The students have worked energetically on building the network of alumni who will form the bedrock of Kellogg Angels as investors and mentors, and have about 70 people lined up for initial involvement, Parmar says. They plan to launch Kellogg Angels by the end of June.
At Haas in Berkeley, engineer Joe Inkenbrandt entered the EMBA program thinking, “I don’t think I’m the kind of guy that could start a company.” Then he took part in the program’s Silicon Valley Immersion Week. “By the end of the week I said, ‘I’m going to start a company.’ It was that transformative for me.”
Led by professor Toby Stuart, that immersion week starts in Silicon Valley proper and moves northward to finish in San Francisco, now part of the expanding tech-tropolis. Students study cases on the campus of a giant tech firm; they break up into groups of four and visit five startups from a variety of industries, meeting with founders and CEOs. The working entrepreneurs “discuss anything from how they wrote their term sheets to what happened when they got kicked out of a startup,” says Jamie Breen, associate director of the Haas EMBA program and a retired Accenture partner. “They will really answer just about any question. They’ll talk about the dark side as well as the upside. It’s a pretty fascinating exposure.”
Inkenbrandt had arrived at Haas at age 39 intent on a “full right turn out of engineering into more executive-level thinking” and work in business development. Still, he was what is called in the EMBA world “an advancer” – planning on moving up in the same general field – rather than a “switcher” who uses the education to jump into another arena altogether. But once he made another turn and fell into the third EMBA category – entrepreneur – he found rich offerings at Haas. He received in-depth education from Toby Stuart via entrepreneurship and advanced entrepreneurship classes. Maura O’Neill’s New Venture Finance class provided valuable knowledge and skills he’s using putting to use, he says. “I feel so prepared when I go talk to VCs now.” A class on turnarounds with retired high-profile private equity partner Peter Goodson contained numerous impactful lessons. “You go through the numbers and you see where they missed with their money, or they had morale problems, yada yada yada. It kind of showed me what not to do,” says Inkenbrandt, now 41.
A FATEFUL MEETING AT HAAS
Fortuitously, Goodson brought in former Ernst & Young partner Stephan Thomas as a guest lecturer. Thomas had left the firm intending to start a 3D printing company. Inkenbrandt was developing a startup idea for a 3D printing-based company that disrupts the supply chain model of design-manufacture-distribute with a more streamlined and economical design-distribute-manufacture model. Inkenbrandt and Thomas exchanged cards.

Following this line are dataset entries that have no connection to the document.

(* ===== verification/Forms.v ===== *)
(** * What the handlers check in a form

    The validators of internal/httpapi the handlers share: names, UUIDs, dates,
    shelf lives, container fields; nullable members; who acts; and the conflict
    message a person reads. *)

From Stdlib Require Import Ascii String.
From S2P Require Import Prelude Text Encoding Gamification Expiry Db Json RateLimit Http.

#[local] Open Scope string_scope.
#[local] Open Scope list_scope.
#[local] Open Scope Z_scope.

Definition maxLocationName : Z := 255.
Definition maxShelfLifeDays : Z := 36500.
Definition maxBatchQuantity : Z := 100000.
Definition maxContainerLabelLength : Z := 255.
Definition DeltaSinceParam := "updated_since".

Abbreviation Fields := (gmap string (list string)) (only parsing).

(** A value read from a form, with the complaints so far. *)
Definition Form (A : Type) : Type := Fields -> A * Fields.

#[global] Instance form_ret : MRet Form := fun A a fields => (a, fields).
#[global] Instance form_bind : MBind Form := fun A B f m fields => let '(a, fields') := m fields in f a fields'.

(** fields[key] = append(fields[key], message) *)
Definition complain (key message : string) : Form unit := fun fields => (tt, add_field key message fields).
Definition complain_if (b : bool) (key message : string) : Form unit := if b then complain key message else mret tt.

(** The messages of another form under the same names. *)
Definition merge_fields (more : Fields) : Form unit := fun fields =>
  (tt, foldl (fun acc kv => foldl (fun acc m => add_field kv.1 m acc) acc kv.2) fields (map_to_list more)).

(** validateTreeNodeName *)
Definition validateTreeNodeName (raw : string) : Form string :=
  let name := TrimSpace raw in
  (if String.eqb name "" then complain "name" "A name is required."
   else complain_if (RuneCountInString name >? maxLocationName) "name" "Must be at most 255 characters.") ;;
  mret name.

(** json.Unmarshal of a member into a *string, an *int: [None] is a type error. *)
Definition nullable_string (raw : Json) : option (option string) := read_ptr read_string "" None raw.
Definition nullable_int (raw : Json) : option (option Z) := read_ptr read_int 0 None raw.

Definition bad_date : string := "Must be a YYYY-MM-DD date or null.".

(** A stated date: absent, null or a date; or the complaints. *)
Definition parseStatedExpiration (raw : option Json) : list string + (option Time * bool) :=
  match raw with
  | None => inr (None, false)
  | Some raw =>
    match nullable_string raw with
    | None => inl [bad_date]
    | Some None => inr (None, true)
    | Some (Some t) => match ParseDateOnly t with Some d => inr (Some d, true) | None => inl [bad_date] end
    end
  end.

Section forms.
Context `{Deployment}.

(** A form's complaints are one answer. *)
Definition filled {A} (form : Form A) : Hd A := fun s =>
  let '(a, fields) := form ∅ in
  if (size fields =? 0)%nat then (inr a, s) else (inl (ValidationFailed fields None), s).

Definition bad_shelf_life (message : string) (err : option Err) : Failure :=
  ValidationFailed (field "default_shelf_life_days" message) err.

Definition parseShelfLifeDays (raw : Json) : Failure + option Z :=
  match nullable_int raw with
  | None => inl (bad_shelf_life "Must be a whole number of days, or null." (Some ErrOther))
  | Some None => inr None
  | Some (Some days) =>
    if days <? 0 then inl (bad_shelf_life "Cannot be negative." None)
    else if days >? maxShelfLifeDays then inl (bad_shelf_life "That is longer than any shelf life; check the number." None)
    else inr (Some days)
  end.

Definition parseExpirationDate (raw : Json) : Failure + option Time :=
  let bad := ValidationFailed (field "expiration_date" bad_date) (Some ErrOther) in
  match nullable_string raw with
  | None => inl bad
  | Some None => inr None
  | Some (Some t) => match ParseDateOnly t with Some d => inr (Some d) | None => inl bad end
  end.

(** A UUID of the body; nil when it is none. *)
Definition form_uuid (key raw : string) : Form (option uuid) :=
  match uuid_Parse raw with
  | Some id => mret (Some id)
  | None => complain key "Must be a UUID." ;; mret None
  end.

(** An optional one. *)
Definition form_uuid_ptr (key : string) (raw : option string) : Form (option uuid) :=
  match raw with None => mret None | Some raw => form_uuid key raw end.

(** One that may be null: the value to set. *)
Definition form_uuid_or_null (key : string) (raw : Json) : Form (option uuid) :=
  match nullable_string raw with
  | None => complain key "Must be a UUID or null." ;; mret None
  | Some None => mret None
  | Some (Some t) =>
    match uuid_Parse t with
    | Some id => mret (Some id)
    | None => complain key "Must be a UUID or null." ;; mret None
    end
  end.

Definition parseCreationContainerFields (label containerType : option string) : Form (option string * option string) :=
  outLabel ← (match label with
    | None => mret None
    | Some label =>
      let trimmed := TrimSpace label in
      if String.eqb trimmed "" then complain "container_label" "Must not be empty." ;; mret None
      else if RuneCountInString trimmed >? maxContainerLabelLength then
        complain "container_label" "Keep the container label under 255 characters." ;; mret None
      else mret (Some trimmed)
    end);
  outType ← (match containerType with
    | None => mret None
    | Some containerType =>
      let trimmed := TrimSpace containerType in
      if String.eqb trimmed "" then complain "container_type" "Must not be empty." ;; mret None
      else mret (Some trimmed)
    end);
  mret (outLabel, outType).

Definition actingUser (r : Request) : option uuid := fst <$> ctx_User r.

(** A 409 gets a message for a person; the text of the error goes to the reason. *)
Definition conflictAs (err : Err) (notFoundReason message : string) : Failure :=
  let f := FromStoreError err notFoundReason in
  if f_Status f =? StatusConflict
  then mkFailure (f_Status f) (f_Code f) message (f_Fields f) (error_text err) (f_Err f) (f_RetryAfter f)
  else f.

Definition readDeltaSince (r : Request) : Hd (option Z) :=
  let raw := query r DeltaSinceParam in
  if String.eqb raw "" then mret None
  else
    since ← or_refuse (ParseRFC3339 raw)
      (ValidationFailed (field DeltaSinceParam "Must be an RFC 3339 timestamp, e.g. 2026-09-21T14:30:00Z.") (Some ErrOther));
    mret (Some since).

(** A refusal found in a value. *)
Definition or_failure {A} (x : Failure + A) : Hd A := match x with inl f => refuse f | inr a => mret a end.

End forms.
(** The binary64 numbers nearest to 0.6, 0.35 and 0.05. *)
Definition ExactThreshold : float64 := S754_finite false 5404319552844595 (-53).
Definition AmbiguousThreshold : float64 := S754_finite false 6305039478318694 (-54).
Definition AmbiguousMargin : float64 := S754_finite false 7205759403792794 (-57).

Record LocalCandidate := mkLocal { lc_ProductID : uuid; lc_Name : string; lc_Similarity : float64 }.
Record CatalogVariant := mkVariant { cv_ID : uuid; cv_DisplayName : string }.

(** The catalog's description, with the variants found around it. *)
Record CatalogMatch := mkCatalogMatch { cm_Row : uuid * CatalogProduct; cm_Variants : list CatalogVariant }.

Record Result := mkResult {
  r_Query : string;
  r_Status : Status;
  r_Product : option LocalCandidate;
  r_Candidates : list LocalCandidate;
  r_Catalog : option CatalogMatch;
}.

Definition NeedsExternalLookup (r : Result) : bool :=
  bool_decide (r_Status r = StatusNewItem) && bool_decide (r_Catalog r = None).

(** The Store interface: three queries, each of which can fail.  [Q] is the world
    they run in, so that what a match asks for can be observed. *)
Class MatchStore (Q : Type) := {
  SimilarProducts : uuid -> string -> float64 -> Z -> Q -> Res (list LocalCandidate) * Q;
  SimilarCatalogProduct : string -> float64 -> Q -> Res (option (uuid * CatalogProduct)) * Q;
  CatalogVariantsOf : uuid -> string -> Z -> Q -> Res (list CatalogVariant) * Q;
}.

Section service.
Context {Q : Type} `{MatchStore Q}.

Definition matchLocal (storageID : uuid) (query : string) (q : Q) : Res Result * Q :=
  match SimilarProducts storageID query AmbiguousThreshold MaxLocalCandidates q with
  | (Fail e, q') => (Fail e, q')
  | (Ok [], q') => (Ok (mkResult query StatusNewItem None [] None), q')
  | (Ok (best :: others), q') =>
    let clearWinner := match others with
                       | [] => true
                       | second :: _ => f_gt (f_sub (lc_Similarity best) (lc_Similarity second)) AmbiguousMargin
                       end in
    if f_ge (lc_Similarity best) ExactThreshold && clearWinner
    then (Ok (mkResult query StatusExactMatch (Some best) [] None), q')
    else (Ok (mkResult query StatusAmbiguous None (best :: others) None), q')
  end.

Definition MatchLocalProduct (storageID : uuid) (s : string) (q : Q) : Res Result * Q :=
  let query := NormalizeQuery s in
  if String.eqb query "" then (Fail ErrOther, q) else matchLocal storageID query q.

Definition MatchProductCandidates (storageID : uuid) (s : string) (q : Q) : Res Result * Q :=
  let query := NormalizeQuery s in
  if String.eqb query "" then (Fail ErrOther, q)
  else
    match matchLocal storageID query q with
    | (Fail e, q1) => (Fail e, q1)
    | (Ok result, q1) =>
      if negb (bool_decide (r_Status result = StatusNewItem)) then (Ok result, q1)
      else
        match SimilarCatalogProduct query AmbiguousThreshold q1 with
        | (Fail e, q2) => (Fail e, q2)
        | (Ok None, q2) => (Ok result, q2)
        | (Ok (Some row), q2) =>
          match CatalogVariantsOf row.1 query MaxVariants q2 with
          | (Fail e, q3) => (Fail e, q3)
          | (Ok variants, q3) =>
            (Ok (mkResult query (r_Status result) (r_Product result) (r_Candidates result)
                   (Some (mkCatalogMatch row variants))), q3)
          end
        end
    end.
End service.

(** ** The cases of parse_test.go *)

Example parse_test_cases :
  map ParseLine ["milk"; "eggs x2"; "eggs x12"; "eggs 2x"; "2x eggs"; "3 apples"; "san marzano tomatoes x4"; "   bread   ";
                 "milk 2"; "milk 3.5%"; "san pellegrino 500"; "eggs x99999"; "eggs x9999"; "eggs x0"; ""] =
  [("milk", 1); ("eggs", 2); ("eggs", 12); ("eggs", 2); ("eggs", 2); ("apples", 3); ("san marzano tomatoes", 4); ("bread", 1);
   ("milk 2", 1); ("milk 3.5%", 1); ("san pellegrino 500", 1); ("eggs", 999); ("eggs", 999); ("eggs", 1); ("", 1)].
Proof. vm_compute. reflexivity. Qed.

Example normalize_test_case : NormalizeQuery "  Cherry   TOMATOES " = "cherry tomatoes".
Proof. reflexivity. Qed.
(* ===== verification/Recompute.v ===== *)
(** * The nightly rebuild and the holiday weeks: internal/store/gamification.go

    user_progress is a cache: the nightly job rebuilds every row of it from the two
    ledgers.  A user's holiday weeks pause the streak, within a budget of eight in
    any 52 weeks. *)

From S2P Require Import Prelude Gamification Db Tree Progress.

#[local] Open Scope string_scope.
#[local] Open Scope list_scope.
#[local] Open Scope Z_scope.

(** ** The ledgers as scoring events *)

(** A (storage, user) pair. *)
Abbreviation progressPair := (uuid * uuid)%type (only parsing).

(** out[pair] = append(out[pair], e) *)
Definition add_event (out : gmap progressPair (list Event)) (pe : progressPair * Event) : gmap progressPair (list Event) :=
  <[pe.1 := default [] (out !! pe.1) ++ [pe.2]]> out.

(** The event of a log row that scores, with the storage of its product. *)
Definition ledger_event (d : DB) (l : LogRow) : option (progressPair * Event) :=
  match db_products d !! log_ProductID l, log_CreatedBy l with
  | Some p, Some u =>
    if bool_decide (log_Reason l ∈ ["purchase"; "consumption"; "vision_ingestion"]) then
      xp ← XPForLedgerReason (log_Reason l);
      Some ((prod_StorageID p, u), mkEvent (log_ProductID l) (log_Reason l) (log_Timestamp l) xp)
    else None
  | _, _ => None
  end.

Definition contribution_event (c : ContributionEvent) : progressPair * Event :=
  ((ce_StorageID c, ce_UserID c),
   mkEvent (default (ce_ID c) (ce_RefID c)) (ce_Kind c) (ce_CreatedAt c) (XPForContribution (ce_Kind c))).

Definition scoring_events (d : DB) : list (progressPair * Event) :=
  omap (ledger_event d) (db_logs d) ++ map contribution_event (db_contributions d).

Definition allScoringEvents (d : DB) : gmap progressPair (list Event) := foldl add_event ∅ (scoring_events d).

Definition existingProgressPairs (d : DB) : gset progressPair := dom (db_progress d).

(** A pair with a cached row and no event left is recomputed too, from nothing. *)
Definition recomputeSnapshot (d : DB) : gmap progressPair (list Event) :=
  allScoringEvents d ∪ gset_to_gmap [] (existingProgressPairs d).

(** ** One pair *)

(** SELECT week_start FROM holiday_weeks WHERE user_id = $1 *)
Definition loadHolidayWeeks (d : DB) (userID : uuid) : gset Z :=
  set_map snd (base.filter (fun uw : uuid * Z => uw.1 = userID) (db_holidays d)).

(** The loop of computeStreakWeeks: [None] when the fuel runs out. *)
Fixpoint streak_loop (fuel : nat) (activeWeeks holidayWeeks : gset Z) (week streak : Z) (current : bool) : option Z :=
  match fuel with
  | O => None
  | S fuel' =>
    if bool_decide (week ∈ holidayWeeks) then streak_loop fuel' activeWeeks holidayWeeks (week - 7) streak false
    else if bool_decide (week ∈ activeWeeks) then streak_loop fuel' activeWeeks holidayWeeks (week - 7) (streak + 1) false
    else if current then streak_loop fuel' activeWeeks holidayWeeks (week - 7) streak false
    else Some streak
  end.

(** Every turn but the first and the last meets another week of the two sets. *)
Definition computeStreakWeeks (activeWeeks holidayWeeks : gset Z) (nowT : Z) : option Z :=
  streak_loop (size (activeWeeks ∪ holidayWeeks) + 2) activeWeeks holidayWeeks (mondayOf nowT) 0 true.

Definition active_weeks (events : list Event) : gset Z := list_to_set (map (fun e => mondayOf (ev_At e)) events).

(** The latest active week, as the loop over the events finds it. *)
Definition last_active (events : list Event) : option Z :=
  foldl (fun lastActive e =>
    let week := mondayOf (ev_At e) in
    match lastActive with
    | None => Some week
    | Some l => if l <? week then Some week else Some l
    end) None events.

Definition recomputeOnePair (storageID userID : uuid) (events : list Event) : Tx unit :=
  inTx (
    d ← get_db;
    let holidayWeeks := loadHolidayWeeks d userID in
    let xp := Coalesce events in
    clock ← time_Now;
    streak ← some_or (computeStreakWeeks (active_weeks events) holidayWeeks clock) ErrOther;
    require ((bool_decide (is_Some (db_progress d !! (storageID, userID))) || fk_storage_user d storageID userID)
             && int4_ok xp && int4_ok (Level xp) && int4_ok streak) ErrOther ;;
    modify (set_progress (<[(storageID, userID) := mkProgress xp (Level xp) streak (last_active events)]>)) ;;
    for_each (unlockAchievement storageID userID) (SteadyHandTiersReached streak)).

(** ** Every pair *)

(** The loop over the snapshot, in the order Go happens to range over the map; the
    number of pairs rebuilt.  An error ends it, and keeps what was rebuilt. *)
Fixpoint recompute_pairs (pairs : list (progressPair * list Event)) : Tx Z :=
  match pairs with
  | [] => mret 0
  | (key, events) :: pairs' =>
    recomputeOnePair key.1 key.2 events ;;
    n ← recompute_pairs pairs';
    mret (n + 1)
  end.

(** [range_ pairs] is one of the orders Go may range over a map with. *)
Definition RecomputeAllProgress (range_ : list (progressPair * list Event) -> list (progressPair * list Event)) : Tx Z :=
  d ← get_db;
  recompute_pairs (range_ (map_to_list (recomputeSnapshot d))).

Definition UserProgressInStorage (d : DB) (storageID userID : uuid) : UserProgress :=
  default (mkProgress 0 1 0 None) (db_progress d !! (storageID, userID)).

(** ** Holiday weeks *)

(** A week as the instant time.Time holds: its Monday at midnight. *)
Definition instant (week : Z) : Z := week * day.

Definition toSlice (weeks : gset Z) : list Z := map instant (elements weeks).

Definition newlyExceedsBudget (existing final : gset Z) : bool :=
  if bool_decide (final ⊆ existing) then false
  else MaxWeeksInWindow (toSlice final) >? HolidayBudgetWeeks.

(** The past and current weeks on record, with the weeks requested. *)
Definition final_weeks (current : Z) (existing requested : gset Z) : gset Z :=
  base.filter (fun w => w <= current) existing ∪ requested.

Definition setHolidayWeeksTx (userID : uuid) (weeks : list Z) : Tx unit :=
  let requested := list_to_set (map mondayOf weeks) : gset Z in
  d ← get_db;
  let existing := loadHolidayWeeks d userID in
  clock ← time_Now;
  let current := mondayOf clock in
  require (negb (existsb (fun w => (w <? current) && negb (bool_decide (w ∈ existing))) (elements requested))) ErrValidation ;;
  let final := final_weeks current existing requested in
  require (negb (newlyExceedsBudget existing final)) ErrConflict ;;
  modify (set_holidays (base.filter (fun uw : uuid * Z => ~ (uw.1 = userID /\ current < uw.2)))) ;;
  let inserted := base.filter (fun w => current < w \/ (w = current /\ w ∉ existing)) final in
  require (bool_decide (inserted = ∅) || bool_decide (userID ∈ db_users d)) ErrOther ;;
  modify (set_holidays (union (set_map (fun w => (userID, w)) inserted))).

Definition SetHolidayWeeks (userID : uuid) (weeks : list Z) : Tx unit := inTx (setHolidayWeeksTx userID weeks).

(** ** Preferences *)

(** gamification_enabled, TRUE for a user without a row, and the weeks, in no order. *)
Definition UserPreferencesFor (userID : uuid) : Tx (bool * gset Z) :=
  d ← get_db;
  mret (default true (db_preferences d !! userID), loadHolidayWeeks d userID).

Definition setGamificationEnabledTx (userID : uuid) (enabled : bool) : Tx unit :=
  d ← get_db;
  require (bool_decide (is_Some (db_preferences d !! userID)) || bool_decide (userID ∈ db_users d)) ErrOther ;;
  modify (set_preferences (<[userID := enabled]>)).

Definition SetGamificationEnabled (userID : uuid) (enabled : bool) : Tx unit := setGamificationEnabledTx userID enabled.

Definition SetPreferences (userID : uuid) (enabled : bool) (weeks : list Z) : Tx unit :=
  inTx (
    setGamificationEnabledTx userID enabled ;;
    setHolidayWeeksTx userID weeks).
(* ===== verification/Weekly.v ===== *)
(** * The weekly quests and the household's achievements: internal/store
    (quests.go, achievements.go, gamification.go)

    Once a week every storage is given up to three quests, chosen from eight
    generators evaluated on its tables; a week in which none fires extends the clean
    streak, whose milestones pay every member.  Once a night the storage-wide
    achievements are evaluated. *)

From stdpp Require Import pretty.
From S2P Require Import Prelude Gamification Text Expiry Db Tree Progress Batches Recompute.

#[local] Open Scope string_scope.
#[local] Open Scope list_scope.
#[local] Open Scope Z_scope.

(** ** Candidates *)

Definition consumptionHygieneQuestTarget : Z := 1.
Definition staleLocationQuestTarget : Z := 1.

Definition missingExpiryThreshold : nat := 5.
Definition uncategorizedThreshold : nat := 5.
Definition imagelessThreshold : nat := 5.
Definition untrackedReorderThreshold : nat := 5.
Definition expiringSoonThreshold : nat := 3.
Definition firstMileProductCeiling : Z := 10.
Definition staleLocationDays : Z := 90.
Definition consumptionHygieneDays : Z := 14.

(** SELECT id FROM products WHERE storage_id = $1 AND ... ORDER BY id *)
Definition product_ids (d : DB) (storageID : uuid) (f : Product -> bool) : list uuid :=
  (order_by_id (base.filter (fun kv : uuid * Product => prod_StorageID kv.2 = storageID /\ f kv.2 = true) (db_products d))).*1.
(* ===== verification/BatchSpec.v ===== *)
(** * What the batch operations do, branch by branch

    The functional specifications of adjustBatch, SplitBatch, moveBatch and
    UpdateBatch: which requests are refused with which error, and exactly which
    rows a successful one leaves behind. *)

From S2P Require Import Prelude Gamification Expiry Db Sample Tree Progress ShelfLife Containers Batches Ledger StockSteps.

#[local] Open Scope string_scope.
#[local] Open Scope list_scope.
#[local] Open Scope Z_scope.

(** ** Scoring leaves the inventory alone *)

Lemma scoring_tables {A} (m : Tx A) w r w' :
  scoring_only m -> m w = (r, w') ->
  db_batches (wdb w') = db_batches (wdb w) /\ db_logs (wdb w') = db_logs (wdb w) /\
  db_products (wdb w') = db_products (wdb w) /\ db_containers (wdb w') = db_containers (wdb w).
Proof.
  intros Hm H. destruct (Hm w r w' H) as (E & _).
  pose proof (f_equal db_batches E). pose proof (f_equal db_logs E).
  pose proof (f_equal db_products E). pose proof (f_equal db_containers E). done.
Qed.

(** Every table but batches, containers and the ledger. *)
Definition elsewhere (d : DB) : DB := set_batches (fun _ => ∅) (set_containers (fun _ => ∅) (set_logs (fun _ => []) d)).

Lemma writeLog_row p b q reason u w x w' : writeLog p b q reason u w = (Ok x, w') ->
  exists logID, db_logs (wdb w') = db_logs (wdb w) ++ [mkLogRow logID p b q reason u (wnow w)] /\
    db_batches (wdb w') = db_batches (wdb w) /\ db_containers (wdb w') = db_containers (wdb w) /\
    elsewhere (wdb w') = elsewhere (wdb w) /\ wnow w' = wnow w /\ wclock w' = wclock w.
Proof. intros H. apply writeLog_ok in H as (id & ids & _ & _ & ->). by exists id. Qed.

(** ** Adjusting *)

(** The one log row an adjustment of [id] by [delta] writes. *)
Definition adjust_row (logID p : uuid) (bid : option uuid) (delta : Z) (reason : string) (u : option uuid) (t : Z) : LogRow :=
  mkLogRow logID p bid delta reason u t.

Lemma adjustBatch_rows st id delta reason u w p w' :
  wf (wdb w) -> adjustBatch st id delta reason u w = (Ok p, w') ->
  exists b logID, batch_in_storage (wdb w) st id = Some b /\ p = b_ProductID b /\
    0 <= b_Quantity b + delta < 2 ^ 31 /\
    db_batches (wdb w') = (if b_Quantity b + delta =? 0 then delete id (db_batches (wdb w))
                           else <[id := set_quantity (b_Quantity b + delta) b]> (db_batches (wdb w))) /\
    db_logs (wdb w') = (if b_Quantity b + delta =? 0
                        then map (unlink_batch id) (db_logs (wdb w)) ++ [adjust_row logID p None delta reason u (wnow w)]
                        else db_logs (wdb w) ++ [adjust_row logID p (Some id) delta reason u (wnow w)]).
Proof.
  intros W H. apply adjustBatch_ok in H as (b & wl & Hb & -> & H & Hbump). cbn in H.
  apply scoring_tables in Hbump as (-> & -> & _); [|auto with scoring].
  pose proof Hb as Hb'. apply batch_in_storage_some in Hb' as (Hid & _).
  assert (Hq : 1 <= b_Quantity b < 2 ^ 31).
  { destruct W as [Wb _]. destruct (Wb id b Hid) as (? & ? & _ & _ & _ & Hq & _). exact Hq. }
  destruct H as [[E H]|[E H]]; pose proof (writeLog_int4 _ _ _ _ _ _ _ _ H) as Hd;
    rewrite wrap_int4 in E by lia; apply writeLog_ok in H as (logID & ids & _ & _ & ->); exists b, logID.
  - rewrite E. cbn. split_and!; done.
  - rewrite wrap_int4 by lia. rewrite (proj2 (Z.eqb_neq _ 0)) by lia.
    split; [done|]. split; [done|]. split; [lia|]. cbn. split; [|done]. by apply alter_as_insert.
Qed.

(** Nothing but the pieces AdjustBatch itself needs. *)
Lemma adjustBatch_total st id delta reason w b logID ids :
  wf (wdb w) -> batch_in_storage (wdb w) st id = Some b -> wids w = logID :: ids ->
  logID ∉ map log_ID (db_logs (wdb w)) ->
  0 <= b_Quantity b + delta < 2 ^ 31 ->
  reason ∈ [ReasonPurchase; ReasonConsumption; ReasonAudit; ReasonVisionIngestion; ReasonMove] ->
  exists p w', adjustBatch st id delta reason None w = (Ok p, w').
Proof.
  intros W Hb Hids Hfresh Hr Hreason.
  pose proof Hb as Hb'. apply batch_in_storage_some in Hb' as (Hid & pr & Hpr & _).
  assert (Hq : 1 <= b_Quantity b < 2 ^ 31).
  { destruct W as [Wb _]. destruct (Wb id b Hid) as (? & ? & _ & _ & _ & Hq & _). exact Hq. }
  unfold adjustBatch. erewrite bind_step by reflexivity. rewrite Hb. erewrite bind_step by reflexivity.
  rewrite wrap_int4 by lia.
  assert (Hge : (b_Quantity b + delta <? 0) = false) by (apply Z.ltb_ge; lia). rewrite Hge.
  erewrite bind_step by reflexivity.
  assert (Hrow : forall d bid, db_products d = db_products (wdb w) -> map log_ID (db_logs d) = map log_ID (db_logs (wdb w)) ->
    (forall i, bid = Some i -> is_Some (db_batches d !! i)) ->
    log_row_ok d (mkLogRow logID (b_ProductID b) bid delta reason None (wnow w)) = true).
  { intros d bid Ep El Hbid. unfold log_row_ok. cbn. rewrite Ep, El.
    rewrite (bool_decide_eq_false_2 (logID ∈ _)) by done. rewrite bool_decide_eq_true_2 by (by exists pr).
    rewrite (bool_decide_eq_true_2 (reason ∈ _)) by done. cbn.
    assert (int4_ok delta = true) as -> by (apply int4_ok_spec; lia).
    destruct bid as [i|]; [|done]. rewrite bool_decide_eq_true_2; [done|]. by apply Hbid. }
  assert (Hlog : forall d bid, db_products d = db_products (wdb w) -> map log_ID (db_logs d) = map log_ID (db_logs (wdb w)) ->
    (forall i, bid = Some i -> is_Some (db_batches d !! i)) ->
    exists wl, writeLog (b_ProductID b) bid delta reason None (with_db d w) = (Ok tt, wl)).
  { intros d bid Ep El Hbid. eexists. apply writeLog_ok. exists logID, ids.
    split; [exact Hids|]. split; [by apply Hrow | reflexivity]. }
  destruct (Z.eqb_spec (b_Quantity b + delta) 0) as [E|E].
  - rewrite (bind_step _ _ _ tt _ (proj2 (delete_batch_ok id w tt _) eq_refl)).
    destruct (Hlog (set_logs (map (unlink_batch id)) (set_batches (delete id) (wdb w))) None) as [wl Hwl];
      [done | | done | rewrite (bind_step _ _ _ _ _ Hwl); eexists _, _; reflexivity].
    cbn. rewrite map_map. apply map_ext. intros l. unfold unlink_batch. by case_bool_decide.
  - assert (Hup : int4_ok (b_Quantity b + delta) && (0 <=? b_Quantity b + delta) = true).
    { apply andb_true_iff. rewrite int4_ok_spec, Z.leb_le. lia. }
    destruct (Hlog (set_batches (alter (set_quantity (b_Quantity b + delta)) id) (wdb w)) (Some id)) as [wl Hwl];
      [done | done | |].
    + intros i [= <-]. cbn. rewrite lookup_alter_eq, Hid. eauto.
    + unfold update_quantity. rewrite Hup. rewrite (bind_step _ _ w tt (with_db
        (set_batches (alter (set_quantity (b_Quantity b + delta)) id) (wdb w)) w)) by reflexivity.
      rewrite (bind_step _ _ _ _ _ Hwl). eexists _, _. reflexivity.
Qed.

In August, Thomas came on as a co-founder of Identify3D, which sells a secure system for manufacturers using digital designs to produce standardized 3D-printed goods, for example an auto parts company that would print parts to order in its shops across the country – design, distribute, manufacture.
The company has just closed a seed round, bringing in $400,000, on top of $100,000 from an institutional investor. “It looks like by summer we’ll have raised a bit over a million,” Inkenbrandt says. The institutional investment firm is run by a Haas connection. Their vice president of operations is the husband of a classmate. Another classmate, from Intel, passed on key advice about downsides of taking institutional funding. Haas faculty and alumni offered introductions to investors. “I just would not have been able to do it without Haas,” Inkenbrandt says.
Of 68 students in the Haas EMBA class of 2014, a dozen are launching or running startups, says EMBA assistant dean Mike Rielly.
“We’re about to see two of our EMBA ‘14s move into the high-end beverage space with a really interesting model,” Rielly says.
INNOVATION IS EVERYWHERE
In an era where businesses must remain constantly agile to survive, the entrepreneurship and innovation-related programming at Haas is important for switchers, advancers, and entrepreneurs alike, Breen says. “Scratch any large company out there and they’re all going to say they want entrepreneurial skills in their managers,” Breen says. “They do mean it, because they’re at risk of being disrupted. If you aspire to an executive position and you aspire to be a leader you have to have these kinds of skills and this way of thinking.”